[Data excerpts Boundary: Start]
(* ===== verification/Cas.v ===== *)
(** * Content-addressed body retention

    Models [core/src/world/cas.rs]: retaining a body, starting retention,
    pruning to the retained count, and the estimates of the quota preflight. *)

From S2P Require Import Prelude.
From S2P Require Import RustStr.
From S2P Require Import Path.
From S2P Require Import Auth.
From S2P Require Import Crypto.
From S2P Require Import Types.
From S2P Require Import Db.
From S2P Require Import AuditVerify.
From S2P Require Import AuditGates.
From S2P Require Import AuditAppend.
From Stdlib Require Import Ascii.

Inductive WriteAuditError :=
| Audit (e : AuditError)
| Sqlite (e : sqlite_error)
| CasBodyMismatch (body_sha256 : string)
| StorageInvariant (reason : string).

Definition sqlite {A} (r : result sqlite_error A) : result WriteAuditError A := map_err Sqlite r.

(** [defaults.rs]. *)
Definition DEFAULT_RETAINED_BODY_COUNT : Z := 1024.
Definition MAX_RETAINED_BODY_COUNT : Z := 65536.

Definition RetainedBodyCount_new (value : Z) : option Z :=
  if (0 <? value)%Z && (value <=? MAX_RETAINED_BODY_COUNT)%Z && (value <=? i64_max)%Z
  then Some value else None.

Record PrunedCas := { pruned_bytes : Z }.
Definition PrunedCas_default : PrunedCas := {| pruned_bytes := 0 |}.

Record ReplaceQuotaSnapshot := {
  previous_body_len : Z;
  candidate_cas_len : Z;
  prunable_cas_len : Z;
}.

Definition nonnegative_usize (value : Z) (column : Z) : result sqlite_error Z :=
  ok_or (FromSqlConversionFailure column) (usize_try_from (Z.max value 0)).

(** ** Queries of the pruning statements *)

(** The id of the [n]-th body event counted from the end, or of the first one
    when there are fewer: [... ORDER BY id DESC LIMIT n], then the smallest. *)
Definition floor_of_last (n : Z) (evs : list EventRow) : option Z :=
  ev_id <$> last (take (Z.to_nat n) (reverse evs)).

(** Body hashes of body events below and from a floor. *)
Definition hashes_below (floor : Z) (evs : list EventRow) : gset string :=
  list_to_set (ev_body_sha256 <$> filter (fun e => (ev_id e < floor)%Z) evs).
Definition hashes_from (floor : Z) (evs : list EventRow) : gset string :=
  list_to_set (ev_body_sha256 <$> filter (fun e => (floor <= ev_id e)%Z) evs).

(** [SUM(length(body))] over a part of [cas_bodies]. *)
Definition sum_len (m : gmap string string) : Z :=
  map_fold (fun _ b acc => slen b + acc)%Z 0%Z m.

(** The rows of [cas_prune_candidates]: bodies of old events no retained event
    names. *)
Definition prune_candidates (floor : Z) (evs : list EventRow) (cas : gmap string string)
  : gmap string string :=
  filter (fun p => fst p ∈ hashes_below floor evs /\ fst p ∉ hashes_from floor evs) cas.

Section Cas.
Context `{Crypto}.

Definition retain_body_tx (target body : string) (db : world_db)
  : result WriteAuditError (RetainedCasBody * world_db) :=
  let body_sha256 := sha256_hex body in
  size ← ok_or (StorageInvariant "body length does not fit i64") (i64_try_from (slen body));
  let '(inserted, db) :=
    match db_cas db !! body_sha256 with
    | Some _ => (false, db)
    | None => (true, set_cas (<[body_sha256 := body]> (db_cas db)) (db_floor db) db)
    end in
  let stored_len := slen <$> db_cas db !! body_sha256 in
  _ ← ensure (bool_decide (stored_len = Some size)) (CasBodyMismatch body_sha256);
  Ok ({| rc_target := target; rc_body_sha256 := body_sha256; rc_size := size;
         rc_inserted := inserted |}, db).

(** [SELECT id ... WHERE event_type IN ('put','append') ORDER BY id ASC LIMIT 1]. *)
Definition first_body_event_seq_tx (db : world_db) : result WriteAuditError Z :=
  e ← sqlite (ok_or QueryReturnedNoRows (head (body_events db)));
  map_err (fun _ => StorageInvariant "body event id invalid") (TimelineSeq_new (ev_id e)).

Definition body_event_exists_tx (db : world_db) (seq : Z) : bool :=
  existsb (fun e => bool_decide (ev_id e = seq)) (body_events db).

Definition mark_retention_started_tx (event_id : Z) (db : world_db)
  : result WriteAuditError world_db :=
  match db_floor db with
  | Some floor =>
      floor ← map_err (fun _ => StorageInvariant "cas_state first_retained_seq invalid")
                      (TimelineSeq_new floor);
      _ ← ensure (body_event_exists_tx db floor)
            (StorageInvariant "cas_state first_retained_seq does not point at a body event");
      _ ← ensure (negb (event_id <? floor)%Z)
            (StorageInvariant "cas_state first_retained_seq is ahead of event row");
      Ok db
  | None =>
      first ← first_body_event_seq_tx db;
      _ ← ensure (bool_decide (first = event_id))
            (StorageInvariant "cas retention cannot start after existing body events");
      Ok (set_cas (db_cas db) (Some event_id) db)
  end.

Definition retained_floor_for_count_tx (retained : Z) (db : world_db)
  : result WriteAuditError (option Z) :=
  limit ← ok_or (StorageInvariant "retained body count exceeds i64") (i64_try_from retained);
  match floor_of_last limit (body_events db) with
  | None => Ok None
  | Some seq =>
      seq ← map_err (fun _ => StorageInvariant "body event id invalid") (TimelineSeq_new seq);
      Ok (Some seq)
  end.

Definition prune_to_count_tx (retained : Z) (db : world_db)
  : result WriteAuditError (PrunedCas * world_db) :=
  new_floor ← retained_floor_for_count_tx retained db;
  match new_floor with
  | None => Ok (PrunedCas_default, db)
  | Some new_floor =>
      current ← (match db_floor db with
                 | None => Ok None
                 | Some seq =>
                     seq ← map_err (fun _ =>
                              StorageInvariant "cas_state first_retained_seq invalid")
                            (TimelineSeq_new seq);
                     Ok (Some seq)
                 end);
      if match current with Some floor => (new_floor <=? floor)%Z | None => false end
      then Ok (PrunedCas_default, db)
      else
        let candidates := prune_candidates new_floor (body_events db) (db_cas db) in
        let pruned := sum_len candidates in
        let cas := db_cas db ∖ candidates in
        _ ← ensure (bool_decide (filter (fun p => is_Some (candidates !! fst p)) cas = ∅))
              (StorageInvariant "old CAS bodies remain after retention prune");
        let db := set_cas cas (Some new_floor) db in
        bytes ← sqlite (nonnegative_usize pruned 0);
        Ok ({| pruned_bytes := bytes |}, db)
  end.

(** ** The quota preflight *)

Definition missing_body_len (db : world_db) (body : string) : Z :=
  if bool_decide (is_Some (db_cas db !! sha256_hex body)) then 0 else slen body.

Definition EstimatedRetentionFloor_new (seq : Z) : result sqlite_error Z :=
  map_err (fun _ => corrupt_error "estimated retention floor is not a positive event id")
          (TimelineSeq_new seq).

Definition retained_floor_after_next_body (db : world_db) (retained : Z)
  : result sqlite_error (option Z) :=
  match i64_try_from retained with
  | None => Ok None
  | Some retained_limit =>
      let existing_body_rows := Z.of_nat (length (body_events db)) in
      if (Z.min (existing_body_rows + 1) i64_max <? retained_limit)%Z then Ok None
      else if (retained_limit =? 1)%Z then
        let next_event_id :=
          (foldr (fun e m => Z.max (ev_id e) m) 0%Z (db_events db) + 1)%Z in
        floor ← EstimatedRetentionFloor_new next_event_id;
        Ok (Some floor)
      else
        match floor_of_last (retained_limit - 1) (body_events db) with
        | None => Ok None
        | Some seq => floor ← EstimatedRetentionFloor_new seq; Ok (Some floor)
        end
  end.

Definition prunable_body_len_after_next_body (db : world_db) (body : string) (retained : Z)
  : result sqlite_error Z :=
  new_floor ← retained_floor_after_next_body db retained;
  match new_floor with
  | None => Ok 0%Z
  | Some new_floor =>
      current ← (match db_floor db with
                 | None => Ok None
                 | Some seq =>
                     seq ← map_err (fun _ =>
                              corrupt_error "cas_state first_retained_seq invalid")
                            (TimelineSeq_new seq);
                     Ok (Some seq)
                 end);
      if match current with Some floor => (new_floor <=? floor)%Z | None => false end
      then Ok 0%Z
      else
        let candidate := sha256_hex body in
        let pruned :=
          sum_len (filter (fun p => fst p <> candidate)
                     (prune_candidates new_floor (body_events db) (db_cas db))) in
        nonnegative_usize pruned 0
  end.

(** [replace_quota_snapshot]: [None] is a world whose file does not exist. *)
Definition replace_quota_snapshot (odb : option world_db) (body : string) (retained : Z)
  : result sqlite_error ReplaceQuotaSnapshot :=
  match odb with
  | None => Ok {| previous_body_len := 0; candidate_cas_len := slen body;
                  prunable_cas_len := 0 |}
  | Some db =>
      prev ← nonnegative_usize (slen (db_body db)) 0;
      prunable ← prunable_body_len_after_next_body db body retained;
      Ok {| previous_body_len := prev; candidate_cas_len := missing_body_len db body;
            prunable_cas_len := prunable |}
  end.

Definition append_body_len_if_missing (odb : option world_db) (append_body : string)
  : result sqlite_error (option Z) :=
  Ok ((fun db => missing_body_len db (db_body db +:+ append_body)) <$> odb).

Definition append_prunable_body_len_after_next_write (odb : option world_db)
    (append_body : string) (retained : Z) : result sqlite_error (option Z) :=
  match odb with
  | None => Ok None
  | Some db =>
      n ← prunable_body_len_after_next_body db (db_body db +:+ append_body) retained;
      Ok (Some n)
  end.

(** [storage_usage_inner]. *)
Record StorageUsageSnapshot := {
  current_body_bytes : Z;
  retained_cas_body_bytes : Z;
  audit_chain_events : Z;
}.

Definition total_body_bytes (u : StorageUsageSnapshot) : Z :=
  saturating_add (current_body_bytes u) (retained_cas_body_bytes u).

Definition storage_usage_inner (odb : option world_db)
  : result sqlite_error (option StorageUsageSnapshot) :=
  match odb with
  | None => Ok None
  | Some db =>
      current_len ← nonnegative_usize (slen (db_body db)) 0;
      retained_len ← nonnegative_usize (sum_len (db_cas db)) 0;
      _ ← ok_or (IntegralValueOutOfRange 0 i64_max) (checked_add current_len retained_len);
      events ← nonnegative_usize (event_count db) 0;
      Ok (Some {| current_body_bytes := current_len;
                  retained_cas_body_bytes := retained_len;
                  audit_chain_events := events |})
  end.
End Cas.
[Data excerpts Boundary: End]
# Your goal
Among the entries above, find the line with "sum_len (filter (fun" and the line with "prunable ← prunable_body_len_after_next_body"; give again exactly these two lines and all lines between them.

# Written response
          sum_len (filter (fun p => fst p <> candidate)
                     (prune_candidates new_floor (body_events db) (db_cas db))) in
        nonnegative_usize pruned 0
  end.

(** [replace_quota_snapshot]: [None] is a world whose file does not exist. *)
Definition replace_quota_snapshot (odb : option world_db) (body : string) (retained : Z)
  : result sqlite_error ReplaceQuotaSnapshot :=
  match odb with
  | None => Ok {| previous_body_len := 0; candidate_cas_len := slen body;
                  prunable_cas_len := 0 |}
  | Some db =>
      prev ← nonnegative_usize (slen (db_body db)) 0;
      prunable ← prunable_body_len_after_next_body db body retained;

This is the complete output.